■ Material for this exercise ■
(** [struct dtu_m35], without the fields nothing uses; the semaphore and the
    platform's functions belong to the world. *)
Record dtu_m35 := MkDtu {
  m_atcmd : atcmd;
  cmd_rb : ringbuffer;
  runtime_status : DTUM35_RUNTIME_STATUS;
  wait_time_index_for_restart : Z;
  ops : DTUM35_OPS;
  imei : list Z;
  ccid : list Z;
  lacci : Z * Z;
  rssi : Z;
  ber : Z;
  data_acked : Z
}.
Definition set_atcmd (a : atcmd) (d : dtu_m35) : dtu_m35 := MkDtu a (cmd_rb d) (runtime_status d) (wait_time_index_for_restart d) (ops d) (imei d) (ccid d) (lacci d) (rssi d) (ber d) (data_acked d).
Definition set_cmd_rb (r : ringbuffer) (d : dtu_m35) : dtu_m35 := MkDtu (m_atcmd d) r (runtime_status d) (wait_time_index_for_restart d) (ops d) (imei d) (ccid d) (lacci d) (rssi d) (ber d) (data_acked d).
Definition RUNTIME_STATUS_SET (x : DTUM35_RUNTIME_STATUS) (d : dtu_m35) : dtu_m35 := MkDtu (m_atcmd d) (cmd_rb d) x (wait_time_index_for_restart d) (ops d) (imei d) (ccid d) (lacci d) (rssi d) (ber d) (data_acked d).
Definition set_wait_index (i : Z) (d : dtu_m35) : dtu_m35 := MkDtu (m_atcmd d) (cmd_rb d) (runtime_status d) i (ops d) (imei d) (ccid d) (lacci d) (rssi d) (ber d) (data_acked d).
Definition set_ops (o : DTUM35_OPS) (d : dtu_m35) : dtu_m35 := MkDtu (m_atcmd d) (cmd_rb d) (runtime_status d) (wait_time_index_for_restart d) o (imei d) (ccid d) (lacci d) (rssi d) (ber d) (data_acked d).
Definition set_imei (l : list Z) (d : dtu_m35) : dtu_m35 := MkDtu (m_atcmd d) (cmd_rb d) (runtime_status d) (wait_time_index_for_restart d) (ops d) l (ccid d) (lacci d) (rssi d) (ber d) (data_acked d).
Definition set_ccid (l : list Z) (d : dtu_m35) : dtu_m35 := MkDtu (m_atcmd d) (cmd_rb d) (runtime_status d) (wait_time_index_for_restart d) (ops d) (imei d) l (lacci d) (rssi d) (ber d) (data_acked d).
Definition set_quality (l : Z * Z) (r b a : Z) (d : dtu_m35) : dtu_m35 := MkDtu (m_atcmd d) (cmd_rb d) (runtime_status d) (wait_time_index_for_restart d) (ops d) (imei d) (ccid d) l r b a.

(** [union cmd_param] with the command it belongs to. Pointers are numbers:
    of strings and data, and of the variable that takes the result. *)
Definition CMD_CONNECT_TCP := 0.
Definition CMD_DISCONNECT_TCP := 1.
Definition CMD_SEND_TCP := 2.
Inductive cmd_param :=
  | connect_tcp (host port ret : Z)
  | disconnect_tcp (ret : Z)
  | send_tcp (dat len timeout ret : Z).
Definition cmd_of (p : cmd_param) : Z :=
  match p with connect_tcp _ _ _ => CMD_CONNECT_TCP | disconnect_tcp _ => CMD_DISCONNECT_TCP | send_tcp _ _ _ _ => CMD_SEND_TCP end.

Definition param_ok (pointer : Z -> Prop) (p : cmd_param) : Prop :=
  match p with
  | connect_tcp host port ret => pointer host /\ is_u16 port /\ pointer ret
  | disconnect_tcp ret => pointer ret
  | send_tcp dat len timeout ret => pointer dat /\ is_u16 len /\ is_u32 timeout /\ pointer ret
  end.

(** The bytes of the parameter structures on the target: their sizes by
    command, and the size of the union. *)
Class ParamLayout := {
  sizeof : Z -> Z;
  sizeof_union : Z;
  encode : cmd_param -> list Z;
  decode : Z -> list Z -> cmd_param;
  pointer : Z -> Prop;
  sizeof_range : forall p, 0 < sizeof (cmd_of p) <= sizeof_union;
  union_range : sizeof_union < 256;
  encode_length : forall p, Zlen (encode p) = sizeof (cmd_of p);
  decode_encode : forall p, param_ok pointer p -> decode (cmd_of p) (encode p) = p
}.

(** What the terminal is given: the power supply of the modem, the memory
    of the tasks, and the other tasks, which run while it waits for a command
    and while a client sleeps. *)
Class Power (W : Type) := {
  platform_init : M W unit;
  is_poweron : M W Z;
  power_enable : Z -> M W unit;
  power_key : Z -> M W unit
}.
Class Memory (W : Type) := {
  read_object : Z -> M W (option (list Z));
  read_cell : Z -> M W Z;
  write_cell : Z -> Z -> M W unit
}.
Class CmdSem (W : Type) := {
  post_cmd_sem : M W unit;
  pend_cmd_sem : Z -> M (dtu_m35 * W) Z
}.
Class Clients (W : Type) := { client_sleep : Z -> M (dtu_m35 * W) unit }.

Section terminal.
  Context {W : Type} `{Serial W} `{Waiting W} `{Power W} `{Memory W} `{ParamLayout} (fuel : nat) (junk : Z -> list Z).
Notation D := (dtu_m35 * W)%type.

(** A call on [&m35->atcmd]. *)
Definition on_atcmd {B} (m : M (AtCmd.A W) B) : M D B :=
  fun s => '(aw, x) ← m (m_atcmd s.1, s.2); Ok ((set_atcmd aw.1 s.1, aw.2), x).
Definition sleep (ms : Z) : M D unit := on_atcmd (os_sleep ms).
Definition retry (cmd reply : list Z) (ms : Z) (times : nat) : M D Z :=
  on_atcmd (atcmd_retry_until_reply fuel (Some cmd) (Some reply) ms times).
Definition retrys (cmd : list Z) (replys : list (list Z)) (ms : Z) (times : nat) : M D Z :=
  on_atcmd (atcmd_retry_until_replys fuel junk (Some cmd) replys ms times).

(** ** Powering up and configuring *)
Fixpoint power_up (fuel : nat) : M D unit :=
  match fuel with
  | O => pure (Err NoFuel)
  | S fuel =>
    on ← lift is_poweron;
    if ctrue on then mret tt else
    _ ← lift (power_enable 1);
    _ ← sleep 1000;
    _ ← lift (power_key 1);
    _ ← sleep 1800;
    _ ← lift (power_key 0);
    _ ← sleep 800;
    on ← lift is_poweron;
    if ctrue on then sleep 5000 else
    _ ← lift (power_enable 0);
    _ ← sleep 3000;
    power_up fuel
  end.
(** [if (!...) goto __error;] *)
Definition need (m : M D Z) (k : M D Z) : M D Z := ok ← m; if ctrue ok then k else mret 0.
Definition start_and_config_modem : M D Z :=
  _ ← update (RUNTIME_STATUS_SET DTUM35_RUNTIME_STATUS_POWERUP);
  _ ← power_up fuel;
  _ ← update (RUNTIME_STATUS_SET DTUM35_RUNTIME_STATUS_CONFIGURE);
  _ ← on_atcmd (atcmd_exec_command fuel (Some (lit "AT")) None 500);
  _ ← retry (lit "AT") (lit "Call Ready") 2000 1;
  need (retry (lit "ATE0") (lit "OK") 1200 4) (
  need (retry (lit "AT+CREG=2") (lit "OK") 1200 4) (
  need (retry (lit "AT+CGREG=0") (lit "OK") 1200 4) (
  need (retry (lit "AT+CMGF=1") (lit "OK") 1200 4) (
  need (retry (lit "AT+CSDH=0") (lit "OK") 1200 4) (
  _ ← retry (lit "AT+QIHEAD=1") (lit "OK") 1200 1;
  need (retry (lit "AT+CNMI=2,2,0,0,0") (lit "OK") 1000 5) (
  _ ← update (RUNTIME_STATUS_SET DTUM35_RUNTIME_STATUS_SIM_INIT);
  need (retry (lit "AT+CPIN?") (lit "+CPIN: READY") 1000 10) (
  _ ← update (RUNTIME_STATUS_SET DTUM35_RUNTIME_STATUS_WAIT_REGISTER);
  need (retrys (lit "AT+CREG?") [lit "+CREG: 2,1"; lit "+CREG: 2,5"] 1000 30) (
  _ ← retrys (lit "AT+CGREG?") [lit "+CGREG: 0,1"; lit "+CGREG: 0,5"] 1000 30;
  need (retry (lit "AT+CMGF=1") (lit "OK") 1000 5) (
  need (retry (str "AT+CSCS=" ++ [quote] ++ str "GSM" ++ [quote; 0]) (lit "OK") 1000 5) (
  _ ← retry (lit "AT+QIPROMPT=0") (lit "OK") 500 5;
  mret 1)))))))))).
Definition stop_modem : M D unit :=
  on ← lift is_poweron;
  _ ← (if ctrue on then
         _ ← lift (power_key 1); _ ← sleep 1200; _ ← lift (power_key 0); sleep 12000
       else mret tt);
  lift (power_enable 0).
Definition wait_time_table_for_restart : list Z := [10000; 30000; 100000; 300000; 900000; 1800000; 3600000].
Definition wait_to_restart : M D unit :=
  d ← self;
  ms ← pure (bget wait_time_table_for_restart (wait_time_index_for_restart d));
  _ ← sleep ms;
  d ← self;
  if wait_time_index_for_restart d <? Zlen wait_time_table_for_restart - 1 then
    update (set_wait_index (u8 (wait_time_index_for_restart d + 1)))
  else mret tt.

(** ** Updates *)
Definition update_ops : M D Z :=
  b ← on_atcmd (atcmd_get_ops fuel (junk 32) 32);
  match b with
  | None => mret 0
  | Some b =>
    d ← pure (strcmp b (lit "CHINA MOBILE"));
    if 0 =? d then _ ← update (set_ops DTU_OPS_CHINA_MOBILE); mret 1 else
    d ← pure (strcmp b (lit "CHINA UNIONCOM"));
    if 0 =? d then _ ← update (set_ops DTU_OPS_CHINA_UNIONCOM); mret 1 else
    d ← pure (strcmp b (lit "CHINA TELECOM"));
    if 0 =? d then _ ← update (set_ops DTU_OPS_CHINA_TELECOM); mret 1 else
    _ ← update (set_ops DTU_OPS_UNKNOWN); mret 0
  end.
Fixpoint imei_attempts (n : nat) : M D Z :=
  match n with
  | O => mret 0
  | S n =>
    d ← self;
    '(rc, p) ← on_atcmd (atcmd_get_imei fuel (Some (imei d, 0)) 19);
    _ ← update (set_imei (object p));
    if ctrue rc then mret 1 else imei_attempts n
  end.
Definition update_imei : M D Z := _ ← update (set_imei (replicate 20 0)); imei_attempts 10.
Fixpoint ccid_attempts (n : nat) : M D Z :=
  match n with
  | O => mret 0
  | S n =>
    d ← self;
    '(rc, p) ← on_atcmd (atcmd_get_ccid fuel (Some (ccid d, 0)) 23);
    _ ← update (set_ccid (object p));
    if ctrue rc then mret 1 else ccid_attempts n
  end.
Definition update_ccid : M D Z := _ ← update (set_ccid (replicate 24 0)); ccid_attempts 10.
Definition update_signal_quality : M D Z :=
  x ← on_atcmd (atcmd_get_signal_quality fuel junk);
  match x with
  | Some (r, b) => _ ← update (fun d => set_quality (lacci d) r b (data_acked d) d); mret 1
  | None => mret 0
  end.
Definition update_lacci : M D Z :=
  d ← self;
  '(rc, lac, ci) ← on_atcmd (atcmd_get_lacci fuel junk (Some (lacci d)));
  _ ← update (fun d => set_quality (lac, ci) (rssi d) (ber d) (data_acked d) d);
  mret rc.
Definition update_data_send_info : M D Z :=
  x ← on_atcmd (atcmd_get_data_sent_info fuel junk);
  match x with
  | None => mret 0
  | Some (_, acked, unacked) =>
    d ← self;
    if data_acked d <? u32 acked then _ ← update (fun d => set_quality (lacci d) (rssi d) (ber d) (u32 acked) d); mret 1 else
    mret (if 0 <? u32 unacked then 0 else 1)
  end.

■ Goal of the exercise ■
Restate word for word the lines from the one holding "if ctrue rc then mret 1 else ccid_attempts" to the end of the listing, both ends included, and nothing more.

■ Answer section ■
    if ctrue rc then mret 1 else ccid_attempts n
  end.
Definition update_ccid : M D Z := _ ← update (set_ccid (replicate 24 0)); ccid_attempts 10.
Definition update_signal_quality : M D Z :=
  x ← on_atcmd (atcmd_get_signal_quality fuel junk);
  match x with
  | Some (r, b) => _ ← update (fun d => set_quality (lacci d) r b (data_acked d) d); mret 1
  | None => mret 0
  end.
Definition update_lacci : M D Z :=
  d ← self;
  '(rc, lac, ci) ← on_atcmd (atcmd_get_lacci fuel junk (Some (lacci d)));
  _ ← update (fun d => set_quality (lac, ci) (rssi d) (ber d) (data_acked d) d);
  mret rc.
Definition update_data_send_info : M D Z :=
  x ← on_atcmd (atcmd_get_data_sent_info fuel junk);
  match x with
  | None => mret 0
  | Some (_, acked, unacked) =>
    d ← self;
    if data_acked d <? u32 acked then _ ← update (fun d => set_quality (lacci d) (rssi d) (ber d) (u32 acked) d); mret 1 else
    mret (if 0 <? u32 unacked then 0 else 1)
  end.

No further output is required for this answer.